Although there was no concealing that she was different, Sharma could not count on her family’s support if she openly identified as female. Her father, a carpenter, constantly counselled her to drop her mannerisms, “be more manly”. Coming out was not an option.
Rahul Sharma had to be content with identifying herself as Riya on her Facebook page.
Leaving home
After completing school in 2012 – two years before the NALSA judgement – Sharma took admission in the BA programme of Delhi University’s distance learning wing, the School of Open Learning. Around the same time, she discovered Mitr Trust, a West Delhi non-profit working with the transgender community. She joined their outreach programme about creating awareness about HIV infection among transgender sex-workers.

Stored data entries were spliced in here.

Definition builderGetPayload (ref : L2BlockRef) : M ((ExecutionPayloadEnvelope * Z) + error) :=
  call (EvBuilderGetPayload ref) (fun tr => BuilderGetPayload c tr ref).

(** [startPayload]: returns [(id, errType, err)]. *)
Definition startPayload (fc : ForkchoiceState) (attrs : PayloadAttributes)
  : M (PayloadID * BlockInsertionErrType * option error) :=
  r <- forkchoiceUpdate fc (Some attrs) ;;
  match r with
  | inr err =>
      match asInputError err with
      | Some (code, inner) =>
          if Z.eqb code InvalidForkchoiceState then
            ret (0%Z, BlockInsertPrestateErr,
                 Some (Wrapf "pre-block-creation forkchoice update was inconsistent with engine, need reset to resolve: %w" [] inner))
          else if Z.eqb code InvalidPayloadAttributes then
            ret (0%Z, BlockInsertPayloadErr,
                 Some (Wrapf "payload attributes are not valid, cannot build block: %w" [] inner))
          else
            ret (0%Z, BlockInsertPrestateErr,
                 Some (Wrapf "unexpected error code in forkchoice-updated response: %w" [] err))
      | None =>
          ret (0%Z, BlockInsertTemporaryErr,
               Some (Wrapf "failed to create new block via forkchoice: %w" [] err))
      end
  | inl fcRes =>
      match Status (PayloadStatus fcRes) with
      | ExecutionInvalid | ExecutionInvalidBlockHash =>
          ret (0%Z, BlockInsertPayloadErr, Some (ForkchoiceUpdateErr (PayloadStatus fcRes)))
      | ExecutionValid =>
          match FcPayloadID fcRes with
          | None => ret (0%Z, BlockInsertTemporaryErr,
                         Some (ErrorNew "nil id in forkchoice result when expecting a valid ID"))
          | Some id => ret (id, BlockInsertOK, None)
          end
      | _ => ret (0%Z, BlockInsertTemporaryErr, Some (ForkchoiceUpdateErr (PayloadStatus fcRes)))
      end
  end.
Lemma X9_equal_grids_step_equal_witness :
  areGridsEqual (fst blinker) (fst blinker) (snd blinker) = Ok true /\
  exists A' heap1 B' heap2,
    createNextGeneration (fst blinker) (snd blinker) = Ok (A', heap1) /\
    createNextGeneration (fst blinker) heap1 = Ok (B', heap2) /\
    areGridsEqual A' B' heap2 = Ok true.
Proof.
  assert (E : areGridsEqual (fst blinker) (fst blinker) (snd blinker)
              = Ok true) by (vm_compute; reflexivity).
  split; [exact E|].
  exact (X9_equal_grids_step_equal (snd blinker) (fst blinker) (fst blinker)
           blinker_wellFormed blinker_exact blinker_wellFormed blinker_exact
           E).
Defined.

(** X10. On the grids of a store that have the shape their width and height
    announce, [areGridsEqual] is an equivalence: a grid is equal to itself,
    the result does not depend on the order of the two arguments, and two
    grids equal to a third are equal. *)
Theorem X10_equals_equivalence (heap : list Cell.t) (A B C : Grid.t) :
  gridShape heap (Grid.cells A) (Grid.width A) (Grid.height A) ->
  gridShape heap (Grid.cells B) (Grid.width B) (Grid.height B) ->
  gridShape heap (Grid.cells C) (Grid.width C) (Grid.height C) ->
  areGridsEqual A A heap = Ok true /\
  areGridsEqual A B heap = areGridsEqual B A heap /\
  (areGridsEqual A B heap = Ok true -> areGridsEqual B C heap = Ok true ->
   areGridsEqual A C heap = Ok true).
Proof.
  intros HA HB HC.
  destruct (areGridsEqual_spec heap A A HA HA) as (baa & Eaa & Haa).
  destruct (areGridsEqual_spec heap A B HA HB) as (bab & Eab & Hab).
  destruct (areGridsEqual_spec heap B A HB HA) as (bba & Eba & Hba).
  destruct (areGridsEqual_spec heap B C HB HC) as (bbc & Ebc & Hbc).
  destruct (areGridsEqual_spec heap A C HA HC) as (bac & Eac & Hac).
  split; [|split].
  - rewrite Eaa. f_equal. now apply Haa.
  - rewrite Eab, Eba. f_equal. apply eq_true_iff_eq. rewrite Hab, Hba.
    split; intros (Hw & Hh & Hs); (split; [done|]; split; [done|]);
      intros x y Hx Hy; symmetry; apply Hs; lia.
  - rewrite Eab, Ebc, Eac. intros [= ->] [= ->]. f_equal. apply Hac.
    destruct (proj1 Hab eq_refl) as (Hw1 & Hh1 & Hs1).
    destruct (proj1 Hbc eq_refl) as (Hw2 & Hh2 & Hs2).
    split; [congruence|]. split; [congruence|]. intros x y Hx Hy.
    rewrite Hs1 by done. apply Hs2; lia.
Qed.

Lemma X10_equals_equivalence_witness :
  gridShape (snd blinker) (Grid.cells (fst blinker)) 5 5 /\
  areGridsEqual (fst blinker) (fst blinker) (snd blinker) = Ok true.
Proof.
  pose proof (proj1 blinker_wellFormed) as Hshape.
  split; [exact Hshape|].
  exact (proj1 (X10_equals_equivalence (snd blinker) (fst blinker)
                  (fst blinker) (fst blinker) Hshape Hshape Hshape)).
Defined.

(** ** The page: a click on a cell *)

Lemma listed_app l1 l2 x y :
  listed (l1 ++ l2) x y <-> listed l1 x y \/ listed l2 x y.
Proof.
  unfold listed. split.
  - intros (a & [Ha|Ha]%elem_of_app & Hxy); [left | right]; eauto.
  - intros [(a & Ha & Hxy)|(a & Ha & Hxy)]; exists a;
      (split; [apply elem_of_app; auto | done]).
Qed.

Lemma listed_singleton x y x' y' :
  listed [aliveAt x y] x' y' <-> (x', y') = (x, y).
Proof.
  unfold listed. split.
  - intros (a & ->%list_elem_of_singleton & <- & <-). done.
  - intros [= -> ->]. exists (aliveAt x y). split; [left | done].
Qed.

Lemma listed_toggled x y l x' y' :
  NoDup (map coordOf l) ->
  listed (toggled x y l) x' y' <->
  (listed l x' y' /\ (x', y') <> (x, y)) \/
  ((x', y') = (x, y) /\ ~ listed l x y).
Proof.
  intros Hnd. unfold toggled.
  destruct (existsb _ l) eqn:Hex.
  - apply existsb_listed in Hex. rewrite (listed_removeFirst l x y) by done.
    split; [auto|]. intros [H|[_ Hno]]; [done | now destruct Hno].
  - assert (Hno : ~ listed l x y).
    { intros H%existsb_listed. congruence. }
    rewrite listed_app, listed_singleton. split.
    + intros [H|Heq]; [|now right]. left. split; [done|].
      intros [= -> ->]. done.
    + intros [[H _]|[Heq _]]; auto.
Qed.

Lemma toggled_NoDup x y l :
  NoDup (map coordOf l) -> NoDup (map coordOf (toggled x y l)).
Proof.
  intros Hnd. unfold toggled. destruct (existsb _ l) eqn:Hex.
  - now apply removeFirst_NoDup.
  - rewrite map_app. apply NoDup_app. split; [done|]. split.
    + intros p Hp ->%list_elem_of_singleton.
      change (coordOf (aliveAt x y)) with (x, y) in Hp.
      apply listed_coordOf, existsb_listed in Hp. congruence.
    + apply NoDup_singleton.
Qed.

Her brother complained about the company she kept. Her father grew violent. “He would drink and beat me and call me a chhakka [pejorative for eunuch] in public,” she recalled of the year 2012. Even her mother withdrew support after discovering condoms she had kept for distribution in her bag. Her elder sister was already married and had left home.
In March 2013, she left home. She stayed in her office for some weeks, then at an administrator’s home. In June, a newly-adopted guru organised accommodation for her in a single room in Sagarpur, another West Delhi colony.
Sharma’s mother and brother landed up at the Mitr Trust’s office one night in July that year, broke furniture and threatened its workers with further violence if they did not disclose where their “son” was. Fearing more such attacks, Sharma left Mitr Trust, her room and moved in with a sex-worker for the rest of 2013. On January 19, 2014 she left for Mewat, a region spread over the states of Haryana and Rajasthan, and a life of toli-badhai.
Sharma tried to keep up with her studies as best as she could, ensuring she re-registered each year and collected the study material. “I went for my 2015 exams in male attire but faced problems because, by then, I had long hair,” she said. She wrote her exams, still as Rahul, but failed economics and history.
On January 9, 2016, she underwent a surgery by a doctor popular with the transgender community in a Haryana village. It was not the sex reassignment surgery required bt the Department of Publications, and Sharma has no papers to show for it.
When she registered for her economics and history exams, Delhi University did issue her an admit card with an updated photo. But her marksheets – Sharma cleared both exams – still have the name Rahul Sharma on them.
A proper job
Sharma has now applied to the Indira Gandhi National Open University’s master’s programme in gender and development studies but could submit only her Aadhaar card – the 12-digit biometric-based identity card – obtained after her surgery, as proof of identity. She hopes the different name on her marksheets will not affect her chances for admission into the course.
Sharma made peace with her family last October, extending support as they dealt with her sister’s marriage collapsing. She reconciled with them completely during her younger brother’s wedding in November.
Despite all that, Sharma still depends on toli-badhai. These days, she operates around Bharatpur, a town in Rajasthan, and occasionally comes home to Raghubir Nagar in Delhi.
“My family just wants me to stop begging and either study or try for a proper job,” she said. “But for all that, I need my papers corrected.”